Relying on a veteran quarterback is certainly not uncommon in the NFL. Most would probably argue that it is a necessity, and I can see the logic behind having insurance.
Then again, finding the best deal on auto insurance is the subject of about one in five television spots you'll see at any given time.
The Dallas Cowboys have locked up another veteran backup quarterback for Tony Romo in the wake of Jon Kitna's recent retirement. But it was somewhat surprising to see the Cowboys commit so quickly to a salary of this stature for a guy who hopefully will never see the field.
Be honest with yourself when reading the phrase below:
Dallas Cowboys starting quarterback Kyle Orton.
I need a shower.
Seriously, Orton will fit this role just fine, especially so long as he's holding a clipboard and he is far from his helmet.
But what if he has to play?
Better yet, what if he has to play numerous games in succession?
There are two problems with this philosophy.
First of all, you're paying a huge premium for a player you would never employ as a starting quarterback under typical circumstances.
Second, giving a guy who has already either failed as a starter or has simply aged beyond that capability extensive playing time should not create much optimism—should it?
Which kind of backup quarterback offers the most advantages?
I get that experience is a huge factor in just about anything in life. When it's Week 15, you have to win out to make the playoffs and your starting quarterback goes down in the first quarter, it sucks to not have a backup quarterback who can move the ball.
Ask the 1990 Dallas Cowboys about that.
Then ask the 1991 Dallas Cowboys for another perspective.
History shows that having a younger, hungrier backup who still has daylight in front of him is a good thing, too. Steve Beuerlein launched his starting career by leading the Cowboys to the playoffs in relief of injured starter Troy Aikman the season prior to the 1992 championship run.
Then again, you've got seasoned-veteran Bernie Kosar tossing a huge second-half touchdown pass to Alvin Harper in the 1993 NFC Championship game, which preserved a trip to the Super Bowl XXVIII. If you're not familiar with that play, let me just say that a beginner does not complete that pass—he almost certainly throws an interception.
But what are the odds of that scenario ever happening again?
Can anyone really suggest that Green Bay would have been in better shape with a fading veteran at backup quarterback than still-on-the-rise Matt Flynn?
Of course not.
The truth is that you have no idea how a backup quarterback will perform any more than you can foresee whether or not they'll even play.

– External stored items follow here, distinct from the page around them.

(** X11: the empty string is a token that every column name contains:
    a token list that holds it passes every column, as no token list
    does. *)
Theorem empty_token_matches_all (colnames : list string)
    (organs kinds : option (list string)) (s : store) :
  "" ∈ tokens organs →
  (∀ name, any_token_in (tokens organs) (lower name) = true)
  ∧ metrics colnames organs kinds s = metrics colnames None kinds s.
Proof.
  intros Hin.
  assert (Hany : ∀ n, any_token_in (tokens organs) n = true).
  { intros n. unfold any_token_in.
    destruct (tokens organs) as [|t ts]; [done|].
    apply existsb_exists. exists "". split; [by apply list_elem_of_In|].
    apply contains_empty. }
  split; [intros name; apply Hany|].
  unfold metrics. cbv zeta.
  rewrite (filter_ext (matches (tokens organs) (tokens kinds))
                      (matches (tokens None) (tokens kinds))); [done|].
  intros n. unfold matches. by rewrite Hany.
Qed.

Lemma empty_token_matches_all_witness :
  let colnames := ["Study"; "Liver Volume"; "Notes"] in
  let s := Store "raw" "Study" [] [] None in
  "" ∈ tokens (Some ["Liver"; ""])
  ∧ metrics colnames (Some ["Liver"; ""]) None s
    = metrics colnames None None s.
Proof.
  intros colnames s.
  assert (Hin : "" ∈ tokens (Some ["Liver"; ""])) by in_literals.
  split; [exact Hin|].
  apply (empty_token_matches_all colnames (Some ["Liver"; ""]) None s Hin).
Defined.
(** * EAA: CdA calculator, time-range selector and venturi mass flow

    A shallow embedding of the numerically meaningful parts of
    [cda_calculator.py] and [handlers/plot_ox_mdot_venturi.py], and the
    properties of them that the specification states.

    Numbers.  Python floats are modelled by the real numbers [R]; a numpy
    array cell is a [Np.float], which adds the one special value the code
    tests for, NaN.  Rounding, overflow and infinities are outside that
    model: its equations are equations between exact reals.  Where rounding,
    NaN or overflow decide what the code does, the two calculator handlers
    are given a second time over binary64 numbers ([Module Binary64]), which
    computes what Python computes.

    Effects.  The Tk callbacks are written in a small monad that threads the
    widget state, collects the message boxes that were shown, and has the two
    ways a Python function body stops early: [return] and a raised exception
    (which keeps the state as it was when the exception was raised, as Python
    does). *)

From Stdlib Require Import PrimFloat.
From Stdlib Require Import Reals Lra Lia Psatz List String Ascii Bool Arith.
Set Warnings "-inexact-float".
Import ListNotations.
Open Scope R_scope.

(** ** numpy / pandas values *)

Module Np.

(** A float64 cell: NaN or a number. *)
Inductive float : Type :=
| nan
| fin (x : R).

Definition isnan (a : float) : bool :=
  match a with nan => true | fin _ => false end.

Definition Rleb (x y : R) : bool := if Rle_dec x y then true else false.
Definition Rltb (x y : R) : bool := if Rlt_dec x y then true else false.

(** Comparisons with NaN are false. *)
Definition ge (a : float) (y : R) : bool :=
  match a with nan => false | fin x => Rleb y x end.
Definition le (a : float) (y : R) : bool :=
  match a with nan => false | fin x => Rleb x y end.
Definition gt (a : float) (y : R) : bool :=
  match a with nan => false | fin x => Rltb y x end.

Definition lift1 (f : R -> R) (a : float) : float :=
  match a with nan => nan | fin x => fin (f x) end.

Definition lift2 (f : R -> R -> R) (a b : float) : float :=
  match a, b with fin x, fin y => fin (f x y) | _, _ => nan end.

Definition sub : float -> float -> float := lift2 Rminus.
Definition scale (k : R) : float -> float := lift1 (fun x => x * k).

(** [np.maximum(a, y)] propagates NaN. *)
Definition maximum (a : float) (y : R) : float := lift1 (fun x => Rmax x y) a.

(** [np.sqrt]: NaN on a negative argument. *)
Definition sqrt (a : float) : float :=
  match a with
  | nan => nan
  | fin x => if Rltb x 0 then nan else fin (R_sqrt.sqrt x)
  end.

(** [np.nan_to_num(a, nan=0.0)] *)
Definition nan_to_num (a : float) : float :=
  match a with nan => fin 0 | fin x => fin x end.

(** [data[mask]]: boolean-mask indexing; a mask of another length raises
    IndexError, here [None]. *)
Fixpoint bool_index {A : Type} (data : list A) (mask : list bool)
  : option (list A) :=
  match data, mask with
  | [], [] => Some []
  | x :: data', b :: mask' =>
      match bool_index data' mask' with
      | Some r => Some (if b then x :: r else r)
      | None => None
      end
  | _, _ => None
  end.

(** An elementwise binary operation; arrays of different lengths do not
    broadcast and raise ValueError, here [None]. *)
Fixpoint elementwise {A B C : Type} (f : A -> B -> C) (a : list A) (b : list B)
  : option (list C) :=
  match a, b with
  | [], [] => Some []
  | x :: a', y :: b' =>
      match elementwise f a' b' with
      | Some r => Some (f x y :: r)
      | None => None
      end
  | _, _ => None
  end.

(** [np.sum(mask)] and [np.any(mask)] *)
Definition count (mask : list bool) : nat := List.length (filter (fun b => b) mask).
Definition any (mask : list bool) : bool := existsb (fun b => b) mask.
Definition all (mask : list bool) : bool := forallb (fun b => b) mask.

(** [np.arange(0, n, step)], for a positive step. *)
Fixpoint arange_from (start step count : nat) : list nat :=
  match count with
  | O => []
  | S c => start :: arange_from (start + step) step c
  end.

Definition arange (n step : nat) : list nat :=
  arange_from 0 step ((n + step - 1) / step).

(** [data[indices]]: integer-array indexing; an index out of range raises
    IndexError. *)
Fixpoint take_indices {A : Type} (data : list A) (indices : list nat)
  : option (list A) :=
  match indices with
  | [] => Some []
  | i :: rest =>
      match nth_error data i, take_indices data rest with
      | Some x, Some r => Some (x :: r)
      | _, _ => None
      end
  end.

(** The numbers of an array that holds no NaN. *)
Fixpoint reals (a : list float) : list R :=
  match a with
  | [] => []
  | nan :: a' => reals a'
  | fin x :: a' => x :: reals a'
  end.

(** [np.polyfit(x, y, 1)]: the least-squares line through the points, as
    (slope, intercept), from the normal equations.  When all [x] are equal
    the system is rank deficient and numpy hands it to LAPACK: what comes
    back (a value with a RankWarning, or LinAlgError, here [None]) is not
    modelled and is taken as a parameter. *)
Fixpoint sum (l : list R) : R :=
  match l with
  | [] => 0
  | x :: l' => x + sum l'
  end.

Definition dot (x y : list R) : R :=
  sum (map (fun p => fst p * snd p) (combine x y)).

Definition fit_denominator (x : list R) : R :=
  INR (List.length x) * dot x x - sum x * sum x.

Definition fit_slope (x y : list R) : R :=
  (INR (List.length x) * dot x y - sum x * sum y) / fit_denominator x.

Definition fit_intercept (x y : list R) : R :=
  (sum y - fit_slope x y * sum x) / INR (List.length x).

Section Polyfit.
Variable lstsq_rank_deficient : list R -> list R -> option (R * R).

Definition polyfit1 (x y : list float) : option (R * R) :=
  let xs := reals x in
  let ys := reals y in
  if Req_dec_T (fit_denominator xs) 0 then lstsq_rank_deficient xs ys
  else Some (fit_slope xs ys, fit_intercept xs ys).

End Polyfit.

End Np.

(** ** Python control flow *)

Module Py.

Inductive exn : Type :=
| ValueError (msg : string)
| KeyError (key : string)
| IndexError
| TypeError
| LinAlgError
| OverflowError
| ZeroDivisionError.

(** [messagebox.showerror(title, message)] *)
Record dialog : Type := showerror_box { box_title : string; box_message : string }.

Inductive outcome (A : Type) : Type :=
| Normal (a : A)        (* control reaches the next statement *)
| Returned              (* a [return] was executed *)
| Raised (e : exn).     (* an exception propagates *)
Arguments Normal {A} a.
Arguments Returned {A}.
Arguments Raised {A} e.

Section Monad.
Variable S : Type.

Definition M (A : Type) : Type := S -> outcome A * S * list dialog.

Definition ret {A} (a : A) : M A := fun s => (Normal a, s, []).
Lemma cons_insert_perm c j x v :
  (j < length c)%nat -> v :: <[j := x]> c ≡ₚ x :: <[j := v]> c.
Proof.
  revert j. induction c as [|y c IH]; intros [|j] Hj; simpl in *; try lia.
  - apply perm_swap.
  - rewrite (perm_swap y v), (perm_swap y x). f_equiv. apply IH. lia.
Qed.

(** Moving the element of slot [i] to slot [j] and putting [v] where it
    was is the same, as a multiset, as putting [v] at [j]. *)
Lemma insert_swap_perm c i j x v :
  i ≠ j -> c !! i = Some x -> (j < length c)%nat ->
  <[i := v]> (<[j := x]> c) ≡ₚ <[j := v]> c.
Proof.
  revert i j. induction c as [|y c IH]; intros [|i] [|j] Hne Hi Hj;
    simpl in *; try done; try lia.
  - simplify_eq. apply cons_insert_perm. lia.
  - rewrite <- (list_insert_id c i x) at 2 by done.
    apply cons_insert_perm. by eapply lookup_lt_Some.
  - f_equiv. apply IH; [congruence | done | lia].
Qed.

Lemma push_heap_loop_length fuel c hole top v :
  length (push_heap_loop comp fuel c hole top v) = length c.
Proof.
  revert c hole. induction fuel as [|fuel IH]; intros c hole;
    cbn [push_heap_loop].
  - by rewrite length_insert.
  - repeat case_match; rewrite ?IH, ?length_insert; done.
Qed.

Lemma push_heap_loop_perm fuel c hole top v :
  (hole < length c)%nat ->
  push_heap_loop comp fuel c hole top v ≡ₚ <[hole := v]> c.
Proof.
  revert c hole. induction fuel as [|fuel IH]; intros c hole Hh;
    cbn [push_heap_loop]; [done|].
  destruct (top <? hole)%nat eqn:Hth; [|done].
  apply Nat.ltb_lt in Hth.
  destruct (c !! ((hole - 1) / 2)%nat) as [p|] eqn:Hp; [|done].
  destruct (comp p v); [|done].
  assert ((hole - 1) / 2 < hole)%nat as Hlt.
  { apply Nat.Div0.div_lt_upper_bound; lia. }
  rewrite IH by (rewrite length_insert; lia).
  apply insert_swap_perm; [lia | done | done].
Qed.

(** Slots above the hole are not written. *)
Lemma push_heap_loop_above fuel c hole top v j :
  (hole < j)%nat ->
  push_heap_loop comp fuel c hole top v !! j = c !! j.
Proof.
  revert c hole. induction fuel as [|fuel IH]; intros c hole Hj;
    cbn [push_heap_loop].
  - by rewrite list_lookup_insert_ne by lia.
  - assert ((hole - 1) / 2 <= hole)%nat as Hle.
    { transitivity (hole - 1)%nat; [apply Nat.Div0.div_le_upper_bound|]; lia. }
    repeat case_match; rewrite ?IH by lia;
      by rewrite list_lookup_insert_ne by lia.
Qed.
(* Shallow embedding of src/src/javanese-calendar.ts: conversion of a
   Gregorian instant into a Javanese (Sultan Agung) date, with the pasaran
   and wuku cycles.

   Conventions of the embedding:
   - a JS [Date] is its time value, an integer number of milliseconds since
     1970-01-01T00:00:00Z, modelled as [Z];
   - JS numbers in this file are always integers, so [Math.floor (a / b)]
     is [Z.div] (floor division), [Math.ceil (a / b)] is [ceilDiv], and the
     JS remainder operator [%] (sign of the dividend) is [Z.rem];
   - an array read [A[i]] yields [Some] the element, or [None] for the JS
     value [undefined] when [i] is out of range;
   - the two [while] loops of [toJavanese] are run with explicit fuel; the
     lemmas [yearLoop_exits] and [monthLoop_exits] show the fuel given by
     [toJavanese] is never the reason a loop stops. *)

From Stdlib Require Import ZArith List String Bool Lia.
Import ListNotations.
Open Scope Z_scope.

(** * Constants and name tables *)

Definition msPerDay : Z := 86400000.

(** [new Date('1867-03-04T17:00:00.000Z').getTime()]. *)
Definition epochMs : Z := -3244950000000.

Definition DINTEN : list string :=
  ["Ahad"; "Senin"; "Selasa"; "Rabu"; "Kamis"; "Jumat"; "Sabtu"]%string.

Definition PASARAN : list string :=
  ["Kliwon"; "Legi"; "Pahing"; "Pon"; "Wage"]%string.

Definition SASIH : list string :=
  ["Sura"; "Sapar"; "Mulud"; "Bakda Mulud"; "Jumadilawal"; "Jumadilakir";
   "Rejeb"; "Ruwah"; "Pasa"; "Sawal"; "Dulkangidah"; "Besar"]%string.

Definition WULAN : list string :=
  ["Sura"; "Sapar"; "Mulud"; "Bakda Mulud"; "Jumadil Awal"; "Jumadil Akhir";
   "Rejeb"; "Ruwah"; "Pasa"; "Sawal"; "Sela"; "Besar"]%string.

Definition WUKU : list string :=
  ["Sinta"; "Landep"; "Wukir"; "Kurantil"; "Tolu"; "Gumbreg";
   "Warigalit"; "Warigagung"; "Julungwangi"; "Sungsang"; "Galungan";
   "Kuningan"; "Langkir"; "Mandasiya"; "Julungpujut"; "Pahang";
   "Kuruwelut"; "Marakeh"; "Tambir"; "Medangkungan"; "Maktal";
   "Wuye"; "Manahil"; "Prangbakat"; "Bala"; "Wugu"; "Wayang";
   "Kulawu"; "Dukut"; "Watugunung"]%string.

(** JS array read [A[i]] at an integer index: [None] is [undefined]. *)
Definition jsIndex (A : list string) (i : Z) : option string :=
  if i <? 0 then None else nth_error A (Z.to_nat i).

(** [Math.ceil (a / b)] for integers [a] and [b > 0]. *)
Definition ceilDiv (a b : Z) : Z := - ((- a) / b).

(** * Month and year lengths *)

(** The cycle number of [isJavaneseLeapYear]. *)
Definition leapCycle (year : Z) : Z := ceilDiv (year - 1) 8.

(** The value [yearInCycle] of [isJavaneseLeapYear]. *)
Definition yearInCycle (year : Z) : Z := year - (leapCycle year - 1) * 8.

Definition isJavaneseLeapYear (year : Z) : bool :=
  existsb (Z.eqb (yearInCycle year)) [2; 5; 8].

Definition getDaysInJavaneseMonth (year month : Z) : Z :=
  if (month =? 12) && isJavaneseLeapYear year then 30
  else if Z.rem month 2 =? 1 then 30 else 29.

Definition getTotalDaysInJavaneseYear (year : Z) : Z :=
  if isJavaneseLeapYear year then 355 else 354.

(** * The conversion *)

(** [while (julianDay >= daysInYear) { julianDay -= daysInYear; year += 1;
    daysInYear = getTotalDaysInJavaneseYear(year); }]; returns the final
    [(julianDay, year)]. *)
Fixpoint yearLoop (fuel : nat) (julianDay year : Z) : Z * Z :=
  match fuel with
  | O => (julianDay, year)
  | S fuel' =>
      let daysInYear := getTotalDaysInJavaneseYear year in
      if julianDay >=? daysInYear
      then yearLoop fuel' (julianDay - daysInYear) (year + 1)
      else (julianDay, year)
  end.

(** [while (julianDay >= daysInMonth) { julianDay -= daysInMonth; month += 1;
    daysInMonth = getDaysInJavaneseMonth(year, month); }]; returns the final
    [(julianDay, month)]. *)
Fixpoint monthLoop (fuel : nat) (year julianDay month : Z) : Z * Z :=
  match fuel with
  | O => (julianDay, month)
  | S fuel' =>
      let daysInMonth := getDaysInJavaneseMonth year month in
      if julianDay >=? daysInMonth
      then monthLoop fuel' year (julianDay - daysInMonth) (month + 1)
      else (julianDay, month)
  end.
(** * course_selection_api: year-term settings, course entries, copy engine
      and CSV export, embedded from the Python sources.

    The store is the Oracle schema the DAO layer talks to, one list of rows
    per table in insertion order.  Every [Database.execute] commits on its
    own, so a computation is a function from the store to the store it
    leaves behind together with either a value or the raised exception:
    writes made before an exception stay. *)

From Stdlib Require Import String Ascii List ZArith Lia Bool Arith PeanoNat Permutation.
From Stdlib Require Import DecimalString Sorted.
Import ListNotations.

Local Open Scope string_scope.
Local Open Scope list_scope.

(** ** Rows *)

(** [str(uuid.uuid4())]: primary keys.  One id space, as in the source, where
    a path parameter is tried first as a setting id and then as a
    sub-theme id. *)
Definition uuid := nat.

(** coures_themes, the columns the modelled queries read. *)
Record Theme := mkTheme {
  t_id : uuid;
  t_theme_code : string;
  t_theme_name : string
}.

(** coures_sub_themes. *)
Record SubTheme := mkSubTheme {
  st_id : uuid;
  st_coures_themes_id : uuid;
  st_sub_theme_code : string;
  st_sub_theme_name : string
}.

(** academic_year_coures_themes_setting.  The CHAR(1) columns holding 'Y' or
    'N' are booleans. *)
Record ThemeSetting := mkThemeSetting {
  ts_id : uuid;
  ts_academic_year : Z;
  ts_academic_term : Z;
  ts_coures_themes_id : uuid;
  ts_fill_in_week_enabled : bool;
  ts_scale_max : Z;
  ts_select_most_relevant_sub_theme_enabled : bool;
  ts_created_by : option string;
  ts_updated_by : option string;
  ts_created_at : Z;
  ts_updated_at : Z
}.

(** academic_year_coures_sub_theme_settings. *)
Record SubThemeSetting := mkSubThemeSetting {
  ss_id : uuid;
  ss_academic_year : Z;
  ss_academic_term : Z;
  ss_coures_sub_themes_id : uuid;
  ss_enabled : bool;
  ss_created_by : option string;
  ss_updated_by : option string;
  ss_created_at : Z;
  ss_updated_at : Z
}.

(** course_entries.  [week_numbers] is a CLOB holding [json.dumps] of a list
    of ints, or NULL; readers apply [json.loads], so the column is the list
    itself. *)
Record CourseEntry := mkCourseEntry {
  ce_id : uuid;
  ce_subj_no : string;
  ce_ps_class_nbr : string;
  ce_academic_year : Z;
  ce_academic_term : Z;
  ce_coures_sub_themes_id : uuid;
  ce_indicator_value : string;
  ce_week_numbers : option (list Z);
  ce_is_most_relevant : bool;
  ce_created_by : option string;
  ce_updated_by : option string;
  ce_created_at : Z;
  ce_updated_at : Z
}.

(** SCHOOL.COFSUBJ, the course roster of the registrar's schema, read only. *)
Record Cofsubj := mkCofsubj {
  cb_subj_no : string;
  cb_subj_chn_name : option string
}.

(** The world behind [conn]: the tables, the uuid supply, the wall clock
    read by [datetime.now()] and CURRENT_TIMESTAMP, and the digest
    [md5(user_id + 'nchu' + today)] that [SimpleTokenAuth] compares with. *)
Record Store := mkStore {
  coures_themes : list Theme;
  coures_sub_themes : list SubTheme;
  academic_year_coures_themes_setting : list ThemeSetting;
  academic_year_coures_sub_theme_settings : list SubThemeSetting;
  course_entries : list CourseEntry;
  COFSUBJ : list Cofsubj;
  next_uuid : nat;
  clock : Z;
  md5_today : string -> string
}.

Definition with_themes_setting (f : list ThemeSetting -> list ThemeSetting) (s : Store) : Store :=
  mkStore (coures_themes s) (coures_sub_themes s)
          (f (academic_year_coures_themes_setting s))
          (academic_year_coures_sub_theme_settings s)
          (course_entries s) (COFSUBJ s) (next_uuid s) (clock s) (md5_today s).

Definition with_sub_theme_settings (f : list SubThemeSetting -> list SubThemeSetting) (s : Store) : Store :=
  mkStore (coures_themes s) (coures_sub_themes s)
          (academic_year_coures_themes_setting s)
          (f (academic_year_coures_sub_theme_settings s))
          (course_entries s) (COFSUBJ s) (next_uuid s) (clock s) (md5_today s).

Definition with_course_entries (f : list CourseEntry -> list CourseEntry) (s : Store) : Store :=
  mkStore (coures_themes s) (coures_sub_themes s)
          (academic_year_coures_themes_setting s)
          (academic_year_coures_sub_theme_settings s)
          (f (course_entries s)) (COFSUBJ s) (next_uuid s) (clock s) (md5_today s).

(** ** Exceptions and the computation type *)

Inductive exn :=
| ValueError
| DatabaseError_unique_constraint   (* ORA-00001 *)
| UnauthorizedException
| HTTPException (status_code : Z).

Definition HTTP_400_BAD_REQUEST : Z := 400.
Definition HTTP_404_NOT_FOUND : Z := 404.
Definition HTTP_409_CONFLICT : Z := 409.
Definition HTTP_500_INTERNAL_SERVER_ERROR : Z := 500.

(** ['unique constraint' in str(e).lower() or 'duplicate' in ... or
    'ora-00001' in ...] *)
Definition is_unique_violation (e : exn) : bool :=
  match e with DatabaseError_unique_constraint => true | _ => false end.

Definition is_ValueError (e : exn) : bool :=
  match e with ValueError => true | _ => false end.

Definition is_HTTPException (e : exn) : bool :=
  match e with HTTPException _ => true | _ => false end.

Inductive result (A : Type) :=
| Ok (a : A)
| Raise (e : exn).
Arguments Ok {A} a.
Arguments Raise {A} e.

Definition M (A : Type) : Type := Store -> Store * result A.

Definition ret {A} (a : A) : M A := fun s => (s, Ok a).

Definition bind {A B} (c : M A) (k : A -> M B) : M B :=
  fun s => match c s with
           | (s', Ok a) => k a s'
           | (s', Raise e) => (s', Raise e)
           end.

Definition raise {A} (e : exn) : M A := fun s => (s, Raise e).

(** [try: c except Exception as e: h e] *)
Definition try_except {A} (c : M A) (h : exn -> M A) : M A :=
  fun s => match c s with
           | (s', Ok a) => (s', Ok a)
           | (s', Raise e) => h e s'
           end.

Definition query {A} (q : Store -> A) : M A := fun s => (s, Ok (q s)).

Definition execute (f : Store -> Store) : M unit := fun s => (f s, Ok tt).

Declare Scope monad_scope.
Delimit Scope monad_scope with monad.
Notation "x <- c ;; k" := (bind c (fun x => k))
  (at level 61, c at next level, right associativity) : monad_scope.
Notation "c ;; k" := (bind c (fun _ => k))
  (at level 61, right associativity) : monad_scope.
Local Open Scope monad_scope.

(** [for x in xs: body x] *)
Fixpoint for_each {A} (xs : list A) (body : A -> M unit) : M unit :=
  match xs with
  | [] => ret tt
  | x :: xs' => body x ;; for_each xs' body
  end.

(** A loop that carries local variables [acc] from one iteration to the next. *)
Fixpoint for_fold {A B} (xs : list A) (acc : B) (body : B -> A -> M B) : M B :=
  match xs with
  | [] => ret acc
  | x :: xs' => acc' <- body acc x ;; for_fold xs' acc' body
  end.

Definition uuid4 : M uuid :=
  fun s => (mkStore (coures_themes s) (coures_sub_themes s)
                    (academic_year_coures_themes_setting s)
                    (academic_year_coures_sub_theme_settings s)
                    (course_entries s) (COFSUBJ s) (S (next_uuid s)) (clock s) (md5_today s),
            Ok (next_uuid s)).

Definition datetime_now : M Z := query clock.

(** ** Relational operators *)

Definition select_where {A} (p : A -> bool) (rows : list A) : list A := filter p rows.

(** [FROM l JOIN r ON on] *)
Definition inner_join {A B} (on : A -> B -> bool) (l : list A) (r : list B) : list (A * B) :=
  flat_map (fun a => map (fun b => (a, b)) (filter (on a) r)) l.

(** [FROM l LEFT JOIN r ON on] *)
Definition left_join {A B} (on : A -> B -> bool) (l : list A) (r : list B) : list (A * option B) :=
  flat_map (fun a => match filter (on a) r with
                     | [] => [(a, None)]
                     | ms => map (fun b => (a, Some b)) ms
                     end) l.

(** [cursor.fetchone()] *)
Definition fetchrow {A} (rows : list A) : option A := hd_error rows.

(** [SELECT COUNT( * )] *)
Definition count_rows {A} (rows : list A) : Z := Z.of_nat (length rows).

(** ORDER BY with a total preorder [leb] on rows: a stable insertion sort. *)
Fixpoint insert_sorted {A} (leb : A -> A -> bool) (x : A) (l : list A) : list A :=
  match l with
  | [] => [x]
  | y :: l' => if leb x y then x :: l else y :: insert_sorted leb x l'
  end.

Definition order_by {A} (leb : A -> A -> bool) (rows : list A) : list A :=
  fold_right (insert_sorted leb) [] rows.

(** Two-column ORDER BY on strings. *)
Definition pair_leb (a b : string * string) : bool :=
  match String.compare (fst a) (fst b) with
  | Lt => true
  | Gt => false
  | Eq => String.leb (snd a) (snd b)
  end.

(** SELECT DISTINCT *)
Fixpoint distinct {A} (eqb : A -> A -> bool) (rows : list A) : list A :=
  match rows with
  | [] => []
  | x :: l => if existsb (eqb x) l then distinct eqb l else x :: distinct eqb l
  end.

(** ** Python truthiness of the optional request fields *)

(** [if week_numbers:] on an [Optional[List[int]]] *)
Definition truthy_list {A} (x : option (list A)) : bool :=
  match x with Some (_ :: _) => true | _ => false end.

And can third quarterback Stephen McGee play at all? I'm not sure anybody has any idea, because he never does.
If I'm a head coach, I want to take the best team I can into the season, and this will only happen if I have them on the roster. Employing a pricey veteran backup means that I'm taking money out of another player who could make the team better because he plays.
Furthermore, I always want to know if a younger quarterback on my roster can play.
Romo entered the league in 2003 and didn't get a real opportunity to play until 2006. Is it fair to assume that Romo might have been the better option than Quincy Carter or the rapidly fading Vinny Testaverde as early as 2004? What about Drew Bledsoe in 2005?
The best move for the Cowboys would have been to just make McGee the backup and use the Kitna-Orton finances toward other areas of the roster.
The combination of this week's salary-cap penalty imposed by the NFL on the Cowboys and bigger spending on another veteran quarterback is already looking like it will leave a few more holes than originally thought heading into the NFL draft in April.